↓↓↓

(** Scenario A. *)
Lemma loadIndexGranularityImpl_fixed_format_witness :
  exists table,
    loadIndexGranularityImpl empty_granularity fixedInfo storageA "x"
      = Ok (table, fixedInfo)
    /\ getMarkSizeInBytes fixedInfo = 16
    /\ getMarksCount table = 48 / 16
    /\ Forall (fun rows => rows = 8192) (marks_rows table)
    /\ initialized table = true.
Proof.
  refine (loadIndexGranularityImpl_fixed_format empty_granularity fixedInfo storageA "x"
            (encodeMarks false [zeroMark; zeroMark; zeroMark]) _ _ _);
    vm_compute; reflexivity.
Defined.

(** Scenario B: the decoded table is [100; 250; 17]. *)
Lemma loadIndexGranularityImpl_stream_format_witness :
  exists table,
    loadIndexGranularityImpl empty_granularity adaptiveInfo storageB "x"
      = Ok (table, adaptiveInfo)
    /\ getMarksCount table = 3
    /\ marks_rows table = [100; 250; 17]
    /\ initialized table = true.
Proof.
  refine (loadIndexGranularityImpl_stream_format adaptiveInfo storageB "x"
            (encodeMarks true marksB) marksB _ _ _ _ _).
  - reflexivity.
  - vm_compute. reflexivity.
  - reflexivity.
  - repeat constructor; discriminate.
  - reflexivity.
Defined.

(** A part with a column and no marks file. *)
Lemma loadIndexGranularity_missing_marks_file_witness :
  loadIndexGranularity partNoMarks =
    Throw (mkException NO_FILE_IN_DATA_PART "Marks file '{}' doesn't exist"
             [ArgStr "/data/all_1_1_0/siphash(x).mrk2"])
  /\ forall loaded, loadIndexGranularity partNoMarks <> Ok loaded.
Proof.
  refine (loadIndexGranularity_missing_marks_file partNoMarks columnX [] _ _);
    vm_compute; reflexivity.
Defined.

(** Scenario D: the check names the column [y] and the file [y.mrk2]. *)
Lemma checkConsistency_requires_both_checksums_witness :
  exists e column substream_path file,
    checkConsistency partD true = Throw e
    /\ (column, substream_path) ∈ columnStreams partD
    /\ (file = marksChecksumName partD column substream_path
          /\ ~ hasMarksChecksum partD column substream_path
        \/ file = dataChecksumName partD column substream_path
          /\ ~ hasDataChecksum partD column substream_path)
    /\ code e = NO_FILE_IN_DATA_PART
    /\ args e = [ArgStr file; ArgStr (name column);
                 ArgStr (getFullPath (getDataPartStorage partD))].
Proof.
  refine (proj2 (checkConsistency_requires_both_checksums partD _ _) _).
  - vm_compute. reflexivity.
  - reflexivity.
  - exists columnY, [Values]. split.
    + apply list_elem_of_further, list_elem_of_here.
    + intros [[entry Hentry] _]. vm_compute in Hentry. discriminate.
Defined.

(** Scenario C: mark files of 48 and 32 bytes. *)
Lemma checkConsistency_marks_sizes_witness :
  existingMarksSizes partC = [48; 32]
  /\ exists e, checkConsistency partC false = Throw e
               /\ code e = BAD_SIZE_OF_FILE_IN_DATA_PART.
Proof.
  split; [vm_compute; reflexivity|].
  refine (proj2 (checkConsistency_marks_sizes partC false _ _) _).
  - vm_compute. reflexivity.
  - reflexivity.
  - right. exists 48, 32. repeat split.
    + change (existingMarksSizes partC) with [48; 32]. apply list_elem_of_here.
    + change (existingMarksSizes partC) with [48; 32].
      apply list_elem_of_further, list_elem_of_here.
    + discriminate.
Defined.

(** A part without rows, in a debug build. *)
Lemma calculateEachColumnSizes_zero_rows_witness :
  exists each,
    calculateEachColumnSizes partNoRows ∅ ColumnSize_zero
    = Ok (each, mkColumnSize 72 500 7992).
Proof.
  eexists.
  refine (calculateEachColumnSizes_zero_rows partNoRows ∅ ColumnSize_zero _).
  reflexivity.
Defined.

(** The nested table: the total is the sum of the two recorded sizes. *)
Lemma calculateEachColumnSizes_total_is_sum_witness :
  exists each total sizes,
    calculateEachColumnSizes partNested ∅ ColumnSize_zero = Ok (each, total)
    /\ Forall2 (fun column size => each !! name column = Some size)
         (columns partNested) sizes
    /\ marks total = wrap64 (sumZ (map marks sizes))
    /\ data_compressed total = wrap64 (sumZ (map data_compressed sizes))
    /\ data_uncompressed total = wrap64 (sumZ (map data_uncompressed sizes)).
Proof.
  destruct (calculateEachColumnSizes partNested ∅ ColumnSize_zero)
    as [[each total]|e] eqn:Hcalc; [|vm_compute in Hcalc; discriminate].
  assert (Hnodup : NoDup (map name (columns partNested))).
  { apply NoDup_cons. split; [|apply NoDup_singleton].
    intros Hin. apply list_elem_of_singleton in Hin. discriminate. }
  destruct (proj2 (calculateEachColumnSizes_total_is_sum partNested Hnodup)
              each total Hcalc) as [sizes Hsizes].
  exists each, total, sizes. split; [reflexivity | exact Hsizes].
Defined.

(** The nested table: the shared stream of the sizes is in the size of
    [n.a] and not in the size of [n.b]. *)
Lemma calculateEachColumnSizes_shared_streams_witness :
  exists each total,
    calculateEachColumnSizes partNested ∅ ColumnSize_zero = Ok (each, total)
    /\ total = sizeOfStreams partNested (streamNamesOf partNested (columns partNested))
    /\ each !! "n.b"
       = Some (sizeOfStreams partNested
                 (streamNames partNested columnNB ∖ streamNamesOf partNested [columnNA])).
Proof.
  destruct (calculateEachColumnSizes partNested ∅ ColumnSize_zero)
    as [[each total]|e] eqn:Hcalc; [|vm_compute in Hcalc; discriminate].
  exists each, total. split; [reflexivity|].
  refine (calculateEachColumnSizes_shared_streams partNested [columnNA] [] columnNB
            each total _ _ Hcalc).
  - reflexivity.
  - intros Hin. apply elem_of_nil in Hin. exact Hin.
Defined.

(** The nested table: the size recorded for [n.b] lacks the bytes of the
    shared stream of the sizes. *)
Lemma sharedStreamsClaim_counterexample : ~ sharedStreamsClaim partNested.
Proof.
  intros Hclaim.
  destruct (calculateEachColumnSizes partNested ∅ ColumnSize_zero)
    as [[each total]|e] eqn:Hcalc; [|vm_compute in Hcalc; discriminate].
  destruct (Hclaim each total Hcalc) as [_ Hcolumns].
  assert (Hin : columnNB ∈ columns partNested).
  { apply list_elem_of_further, list_elem_of_here. }
  specialize (Hcolumns columnNB Hin).
  vm_compute in Hcalc. injection Hcalc as <- <-.
  vm_compute in Hcolumns. discriminate.
Qed.

(** Scenario E: 7992 bytes of 8-byte values are 999 rows, the part has
    1000. *)
Lemma calculateEachColumnSizes_rows_mismatch_witness :
  exists e cs earlier later,
    calculateEachColumnSizes partE ∅ ColumnSize_zero = Throw e
    /\ code e = LOGICAL_ERROR
    /\ passSizes partE = (earlier ++ cs :: later)%list
    /\ Forall (fun cs' => rowsMismatch partE cs' = false) earlier
    /\ rowsMismatch partE cs = true
    /\ args e = [ArgStr (backQuote (name (fst cs))); ArgNum (rowsInColumn cs);
                 ArgStr (part_name partE); ArgNum (rows_count partE)].
Proof.
  refine (calculateEachColumnSizes_rows_mismatch partE ∅ ColumnSize_zero columnX
            (mkColumnSize 72 500 7992) _ _ _ _ _ _ _ _).
  - reflexivity.
  - discriminate.
  - intros c Hc _. apply list_elem_of_singleton in Hc. rewrite Hc. reflexivity.
  - change (passSizes partE) with [(columnX, mkColumnSize 72 500 7992)].
    apply list_elem_of_here.
  - reflexivity.
  - reflexivity.
  - reflexivity.
  - discriminate.
Defined.

(** A part without rows whose numeric column has 999 values: the derived
    row count differs from the row count of the part and nothing is
    thrown. *)
Lemma rowsCheckClaim_counterexample : ~ rowsCheckClaim partNoRows.
Proof.
  intros Hclaim.
  destruct (Hclaim columnX (mkColumnSize 72 500 7992)) as (e & Hthrow & _).
  - change (passSizes partNoRows) with [(columnX, mkColumnSize 72 500 7992)].
    apply list_elem_of_here.
  - reflexivity.
  - reflexivity.
  - reflexivity.
  - discriminate.
  - vm_compute in Hthrow. discriminate.
Qed.

(** C6.  [hasColumnFiles] looks the checksums up under the literal stream
    name and not under the name that [getFileNameOrHash] gives, as
    [checkConsistency] and [getColumnSizeImpl] do: for a column whose files
    are registered under the hash of the stream name, every enumerated
    stream has both entries and the consistency check passes, and
    [hasColumnFiles] is false. *)
Theorem hasColumnFiles_misses_hashed_names :
  (forall substream_path,
     substream_path ∈ streams (getSerialization partHashed (name columnLong)) ->
     hasMarksChecksum partHashed columnLong substream_path
     /\ hasDataChecksum partHashed columnLong substream_path)
  /\ checkConsistency partHashed true = Ok tt
  /\ hasColumnFiles partHashed columnLong = false.
Proof.
  split; [|split; vm_compute; reflexivity].
  intros substream_path Hin. apply list_elem_of_singleton in Hin. subst.
  split; eexists; vm_compute; reflexivity.
Qed.

End ScenarioFacts.

(** ** Further properties of the loader *)

Section FurtherLoading.
Context `{Collaborators}.

Lemma getFileNameForColumn_loop (p : MergeTreeDataPartWide) (column : NameAndTypePair)
    (paths : list SubstreamPath) :
  forall filename : string,
    fold_left
      (fun (filename : string) substream_path =>
         if bool_decide (filename = "")
         then getFileNameOrHash (checksums p) (getFileNameForStream column substream_path)
         else filename)
      paths filename
    = if bool_decide (filename = "")
      then default "" (head (filter (fun n => n <> "")
                               (map (resolvedStreamName p column) paths)))
      else filename.
Proof.
  induction paths as [|path paths IH]; intros filename.
  - cbn [fold_left map]. case_bool_decide; [subst; reflexivity | reflexivity].
  - cbn [fold_left map]. rewrite IH, filter_cons.
    fold (resolvedStreamName p column path).
    destruct (bool_decide (filename = "")) eqn:Hfilename.
    + destruct (decide (resolvedStreamName p column path <> "")) as [Hname|Hname].
      * rewrite bool_decide_eq_false_2 by exact Hname. reflexivity.
      * rewrite bool_decide_eq_true_2; [reflexivity|].
        destruct (decide (resolvedStreamName p column path = "")); tauto.
    + rewrite Hfilename. reflexivity.
Qed.

(** X1.  [getFileNameForColumn] gives the resolved name of the first
    enumerated stream whose resolved name is not empty, and the empty string
    when the column has no such stream. *)
Theorem getFileNameForColumn_first_nonempty (p : MergeTreeDataPartWide)
    (column : NameAndTypePair) :
  getFileNameForColumn p column
  = default "" (head (filter (fun n => n <> "") (streamNameList p column))).
Proof.
  unfold getFileNameForColumn, enumerateStreams, streamNameList.
  rewrite getFileNameForColumn_loop. reflexivity.
Qed.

↑↑↑

▸ How to complete this task:
Copy out each line of the data above, exactly, if it lies between the line holding "(encodeMarks false [zeroMark;" and the line holding "getMarksCount table = 3", inclusive; copy no other line.

▸ Response:
            (encodeMarks false [zeroMark; zeroMark; zeroMark]) _ _ _);
    vm_compute; reflexivity.
Defined.

(** Scenario B: the decoded table is [100; 250; 17]. *)
Lemma loadIndexGranularityImpl_stream_format_witness :
  exists table,
    loadIndexGranularityImpl empty_granularity adaptiveInfo storageB "x"
      = Ok (table, adaptiveInfo)
    /\ getMarksCount table = 3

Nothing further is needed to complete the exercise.